- Coat of arms
- Coordinates (Prażmów): 51°56′44″N 20°56′58″E﻿ / ﻿51.94556°N 20.94944°E
- Country: Poland
- Voivodeship: Masovian
- County: Piaseczno
- Seat: Prażmów

Area
- • Total: 86.11 km^{2} (33.25 sq mi)

Population (2006)
- • Total: 8,554
- • Density: 99/km^{2} (260/sq mi)
- Website: http://prazmow.go.pl

= Gmina Prażmów =

Gmina Prażmów is a rural gmina (administrative district) in Piaseczno County, Masovian Voivodeship, in east-central Poland. Its seat is the village of Prażmów, which lies approximately 15 km south of Piaseczno and 31 km south of Warsaw.

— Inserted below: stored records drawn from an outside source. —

(** The calls on the channel, the signature parser and the broadcast return
    errors of their own, never a crash. *)
Class ChannelNoPanic := {
  np_propose fee l r ch s : (CreateCloseProposal fee l r ch).1 <> Err (ErrPanic s);
  np_sig raw s : NewSigFromRawSignature raw <> Err (ErrPanic s);
  np_complete s1 s2 l r fee ch s : (CompleteCooperativeClose s1 s2 l r fee ch).1 <> Err (ErrPanic s);
  np_broadcast tx s : broadcastTx tx <> Some (ErrPanic s)
}.

Lemma propose_no_panic {NP : ChannelNoPanic} fee c s c' : proposeCloseSigned fee c <> (Err (ErrPanic s), c').
Proof.
  unfold proposeCloseSigned, mbind, cc_bind, cc_get, channel_call.
  pose proof (np_propose fee (cc_localDeliveryScript c) (cc_remoteDeliveryScript c) (cc_channel c) s) as Hp.
  destruct (CreateCloseProposal _ _ _ _) as [[[[raw txid] amt]|e] ch]; [|intros [= -> _]; by apply Hp].
  unfold cc_res, cc_upd. pose proof (np_sig raw s) as Hs. destruct (NewSigFromRawSignature raw); [done|].
  intros [= -> _]. by apply Hs.
Qed.

Lemma finish_no_panic {NP : ChannelNoPanic} cs c s c' :
  is_Some (cc_priorFeeOffers c !! cs_FeeSatoshis cs) -> finishClose cs c <> (Err (ErrPanic s), c').
Proof.
  intros [own Ho]. unfold finishClose, mbind, cc_bind, cc_get. rewrite Ho. unfold channel_call.
  pose proof (np_complete (ToSignatureBytes (cs_Signature own) ++ [SigHashAll])
    (ToSignatureBytes (cs_Signature cs) ++ [SigHashAll]) (cc_localDeliveryScript c)
    (cc_remoteDeliveryScript c) (cs_FeeSatoshis cs) (cc_channel c) s) as Hc.
  destruct (CompleteCooperativeClose _ _ _ _ _ _) as [[[tx bal]|e] ch]; [|intros [= -> _]; by apply Hc].
  unfold cc_upd. pose proof (np_broadcast tx s) as Hb. destruct (broadcastTx tx); [|done].
  intros [= -> _]. by apply Hb.
Qed.

Lemma process_no_panic {NP : ChannelNoPanic} m c s c' : ProcessCloseMsg m c <> (Err (ErrPanic s), c').
Proof.
  unfold ProcessCloseMsg, mbind at 1, cc_bind at 1, cc_get at 1.
  destruct (cc_state c), m as [sd|cs|k]; try done.
  - unfold mbind, cc_bind, cc_upd, cc_get, first_proposal, mbind, cc_bind, cc_get. simpl.
    destruct (IsInitiator _); [|done]. destruct (proposeCloseSigned _ _) as [[x|e] c1] eqn:E; [done|].
    intros [= -> ->]. by apply propose_no_panic in E.
  - unfold mbind, cc_bind, cc_upd, cc_get, first_proposal, mbind, cc_bind, cc_get. simpl.
    destruct (IsInitiator _); [|done]. destruct (proposeCloseSigned _ _) as [[x|e] c1] eqn:E; [done|].
    intros [= -> ->]. by apply propose_no_panic in E.
  - destruct (decide _) as [Hd|Hd].
    + unfold mbind, cc_bind. destruct (proposeCloseSigned _ c) as [[x|e] c1] eqn:E.
      * destruct (Z.eqb_spec (calcCompromiseFee (cc_idealFeeSat c) (cc_lastFeeProposal c) (cs_FeeSatoshis cs))
                (cs_FeeSatoshis cs)) as [Heq|]; [|done]. apply finish_no_panic.
        destruct (proposeCloseSigned_ok _ _ _ _ E) as (_ & _ & _ & _ & Ep & _).
        rewrite Ep, Heq. by rewrite lookup_insert_eq.
      * intros [= -> ->]. by apply propose_no_panic in E.
    + apply finish_no_panic. destruct (_ !! _) eqn:E; [by eexists|done].
Qed.

(** No message makes the machine crash: in particular the offer whose
    signature is used to complete the close is always there. *)
Theorem closer_no_panic {NP : ChannelNoPanic} m c s c' : ProcessCloseMsg m c <> (Err (ErrPanic s), c').
Proof. apply process_no_panic. Qed.

(** C7: two closers with ideal fees of at least 10 satoshi always come to an
    agreement, whichever side asks for the close: after at most as many rounds as
    the satoshis between their ideal fees, and five more for the shutdown and the
    echo, both have broadcast the closing transaction. *)
Theorem negotiation_terminates {CL : ChannelLive} chf chg sf sg kf kg hf hg :
  IsInitiator chf = true -> IsInitiator chg = false ->
  let f := newChannelCloser chf sf kf hf None in
  let g := newChannelCloser chg sg kg hg None in
  10 <= cc_idealFeeSat f <= MaxSatoshi -> 10 <= cc_idealFeeSat g <= MaxSatoshi ->
  let bound := (gap_of (cc_idealFeeSat f) (cc_idealFeeSat g) + 5)%nat in
  (exists sd f1 n, ShutdownChan f = (Ok sd, f1) /\ (n <= bound)%nat
     /\ both_finished (exchange n [MShutdown sd] g f1))
  /\ (exists sd g1 n, ShutdownChan g = (Ok sd, g1) /\ (n <= bound)%nat
     /\ both_finished (exchange n [MShutdown sd] f g1)).
Proof.
  intros Hf Hg f g Hbf Hbg. split; [by apply funder_closes|by apply fundee_closes].
Qed.

End ChanCloserProps.

(** ** Examples and witnesses *)

Module CloserExamples.

(** A channel that signs with the fee itself: its state is who funded it and the
    fee it asks for. *)
Definition toy_channel : ChannelIface := {|
  Chan := bool * Z;
  CalcFee := fun _ ch => ch.2;
  StateSnapshot := fun _ => mkChannelSnapshot [] [] 0 100000;
  ShortChanID := fun _ => 0;
  ChannelPoint := fun _ => mkOutPoint [] 0;
  IsInitiator := fun ch => ch.1;
  CreateCloseProposal := fun fee _ _ ch => (Ok (put_be 8 fee, [], 0), ch);
  CompleteCooperativeClose := fun _ _ _ _ fee ch => (Ok (mkMsgTx 2 [] [] fee, 0), ch);
  NewSigFromRawSignature := Ok;
  ToSignatureBytes := fun b => b;
  TxHash := fun _ => [];
  NewChanIDFromOutPoint := op_Hash;
  broadcastTx := fun _ => None
|}.
#[local] Existing Instance toy_channel.

#[local] Instance toy_live : ChannelLive.
Proof. split; simpl; eauto 10. Qed.
#[local] Instance toy_np : ChannelNoPanic.
Proof. split; done. Qed.

Definition closer (funder : bool) (fee : Z) : channelCloser :=
  newChannelCloser (CH := toy_channel) (funder, fee) [] 253 1000 None.

Lemma compromise_between_witness :
  Z.min 1000 2000 <= calcCompromiseFee 1000 1000 2000 <= Z.max 1000 2000
  /\ (10 <= 1000 -> calcCompromiseFee 1000 1000 2000 <> 2000 ->
      Z.abs (2000 - calcCompromiseFee 1000 1000 2000) < Z.abs (2000 - 1000)).
Proof. apply (compromise_between 1000 1000 2000); unfold MaxSatoshi; lia. Defined.

(** The fundee's closer with the funder's offer of 1000 in flight. *)
Definition waiting : channelCloser := (ProcessCloseMsg (MShutdown (mkShutdown [] [])) (closer false 1000)).2.
Definition offer (fee : Z) : Message := MClosingSigned (mkClosingSigned [] fee (put_be 8 fee)).

Lemma waiting_reachable : closer_reachable waiting.
Proof.
  eapply closer_process; [apply closer_new|]. unfold waiting, closer. apply surjective_pairing.
Qed.

Lemma negotiation_agreement_witness :
  exists cs own tx bal ch ch', offer 1000 = MClosingSigned cs
    /\ [offer 1000] = [MClosingSigned own]
    /\ cs_FeeSatoshis own = cs_FeeSatoshis cs
    /\ cc_priorFeeOffers (ProcessCloseMsg (offer 1000) waiting).2 !! cs_FeeSatoshis cs = Some own
    /\ CompleteCooperativeClose (ToSignatureBytes (cs_Signature own) ++ [SigHashAll])
         (ToSignatureBytes (cs_Signature cs) ++ [SigHashAll]) (cc_localDeliveryScript waiting)
         (cc_remoteDeliveryScript waiting) (cs_FeeSatoshis cs) ch = (Ok (tx, bal), ch')
    /\ cc_state (ProcessCloseMsg (offer 1000) waiting).2 = closeFinished
    /\ cc_closingTx (ProcessCloseMsg (offer 1000) waiting).2 = Some tx
    /\ EvBroadcast tx ∈ cc_events (ProcessCloseMsg (offer 1000) waiting).2 /\ broadcastTx tx = None.
Proof.
  apply (negotiation_agreement waiting (offer 1000)).
  - apply waiting_reachable.
  - vm_compute. reflexivity.
  - vm_compute. reflexivity.
Defined.

Lemma closer_invariant_witness :
  (forall f m, cc_priorFeeOffers waiting !! f = Some m -> cs_FeeSatoshis m = f)
  /\ (cc_state waiting = closeFinished ->
        exists tx, ClosingTx waiting = (Ok (Some tx), waiting) /\ EvBroadcast tx ∈ cc_events waiting
          /\ broadcastTx tx = None)
  /\ (cc_state waiting <> closeFinished -> ClosingTx waiting = (Err ErrChanCloseNotFinished, waiting)
        /\ forall s, EvFinalize s ∉ cc_events waiting).
Proof. apply (closer_invariant waiting waiting_reachable). Defined.

Lemma closer_no_panic_witness :
  ProcessCloseMsg (offer 1000) waiting <> (Err (ErrPanic "nil pointer dereference"), waiting).
Proof. apply (closer_no_panic (offer 1000) waiting). Defined.

Lemma negotiation_terminates_witness :
  let f := closer true 1000 in
  let g := closer false 3000 in
  let bound := (gap_of (cc_idealFeeSat f) (cc_idealFeeSat g) + 5)%nat in
  (exists sd f1 n, ShutdownChan f = (Ok sd, f1) /\ (n <= bound)%nat
     /\ both_finished (exchange n [MShutdown sd] g f1))
  /\ (exists sd g1 n, ShutdownChan g = (Ok sd, g1) /\ (n <= bound)%nat
     /\ both_finished (exchange n [MShutdown sd] f g1)).
Proof.
  apply (negotiation_terminates (CL := toy_live) (true, 1000) (false, 3000) [] [] 253 253 1000 1000);
    try reflexivity; vm_compute; split; discriminate.
Defined.

(** ** Below ten satoshi *)

(** The two sides after the funder, who wants 5 satoshi, and the fundee, who
    wants 9, have both made their first offer. *)
Definition small_f : channelCloser :=
  (proposeCloseSigned 5 (set_state closeFeeNegotiation (closer true 5))).2.
Definition small_g : channelCloser :=
  (proposeCloseSigned 9 (set_state closeFeeNegotiation (closer false 9))).2.

(** Being offered [remote], the closer repeats its own offer [own]. *)
Definition repeats (own remote : Z) (c : channelCloser) : Prop :=
  cc_state c = closeFeeNegotiation /\ cc_lastFeeProposal c = own /\ cc_idealFeeSat c = own
  /\ cc_priorFeeOffers c !! remote = None.

Lemma repeats_step own remote c cs :
  repeats own remote c -> own <> remote -> calcCompromiseFee own own remote = own ->
  cs_FeeSatoshis cs = remote ->
  exists m c', deliver [MClosingSigned cs] c = ([MClosingSigned m], c') /\ cs_FeeSatoshis m = own
    /\ repeats own remote c'.
Proof.
  intros (Hs & Hl & Hi & Hp) Hne Hcalc Hf.
  destruct (propose_live own c) as (m & c' & E).
  destruct (proposeCloseSigned_ok _ _ _ _ E) as (Hm & _ & Es & El & Ep & Ei & _).
  exists m, c'. split.
  - eapply deliver_one. unfold ProcessCloseMsg, mbind at 1, cc_bind at 1, cc_get at 1.
    rewrite Hs, Hf, decide_True by done. rewrite Hi, Hl, Hcalc. unfold mbind, cc_bind. rewrite E.
    by destruct (Z.eqb_spec own remote).
  - split; [done|]. split; [congruence|]. split; [done|]. split; [congruence|].
    rewrite Ep, lookup_insert_ne by done. done.
Qed.

Lemma repeats_forever n a b r s cs :
  repeats a b r -> repeats b a s -> a <> b -> calcCompromiseFee a a b = a -> calcCompromiseFee b b a = b ->
  cs_FeeSatoshis cs = b ->
  cc_state (exchange n [MClosingSigned cs] r s).1 = closeFeeNegotiation
  /\ cc_state (exchange n [MClosingSigned cs] r s).2 = closeFeeNegotiation.
Proof.
  revert a b r s cs. induction n as [|n IH]; intros a b r s cs Hr Hs Hne Ha Hb Hf.
  - split; [apply Hr|apply Hs].
  - destruct (repeats_step a b r cs Hr Hne Ha Hf) as (m & r' & E & Hm & Hr').
    cbn [exchange]. rewrite E. eapply (IH b a); try done.
Qed.

(** Below 10 satoshi a tenth of the fee rounds to nothing and a side that is
    not within thirty percent only repeats its offer: a closer that offered 5 and
    one that offered 9 exchange the same two offers for ever. *)
Theorem small_fees_never_agree n :
  let p := exchange n [MClosingSigned (mkClosingSigned [] 9 (put_be 8 9))] small_f small_g in
  cc_state p.1 = closeFeeNegotiation /\ cc_state p.2 = closeFeeNegotiation.
Proof. apply (repeats_forever n 5 9); try done; vm_compute; repeat split; done. Qed.

End CloserExamples.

The gmina covers an area of 86.11 km2, and as of 2006 its total population is 8,554.

The gmina contains part of the protected area called Chojnów Landscape Park.

==Villages==
Gmina Prażmów contains the villages and settlements of Biały Ług, Błonie, Bronisławów, Chosna, Dobrzenica, Gabryelin, Jaroszowa Wola, Jeziórko, Kamionka, Kędzierówka, Kolonia Gościeńczyce, Koryta, Krępa, Krupia Wólka, Ławki, Łoś, Ludwików, Nowe Wągrodno, Nowy Prażmów, Piskórka, Prażmów, Ustanów, Uwieliny, Wągrodno, Wilcza Wólka, Wola Prażmowska, Wola Wągrodzka, Zadębie and Zawodne.

==Neighbouring gminas==
Gmina Prażmów is bordered by the gminas of Chynów, Góra Kalwaria, Grójec, Piaseczno and Tarczyn.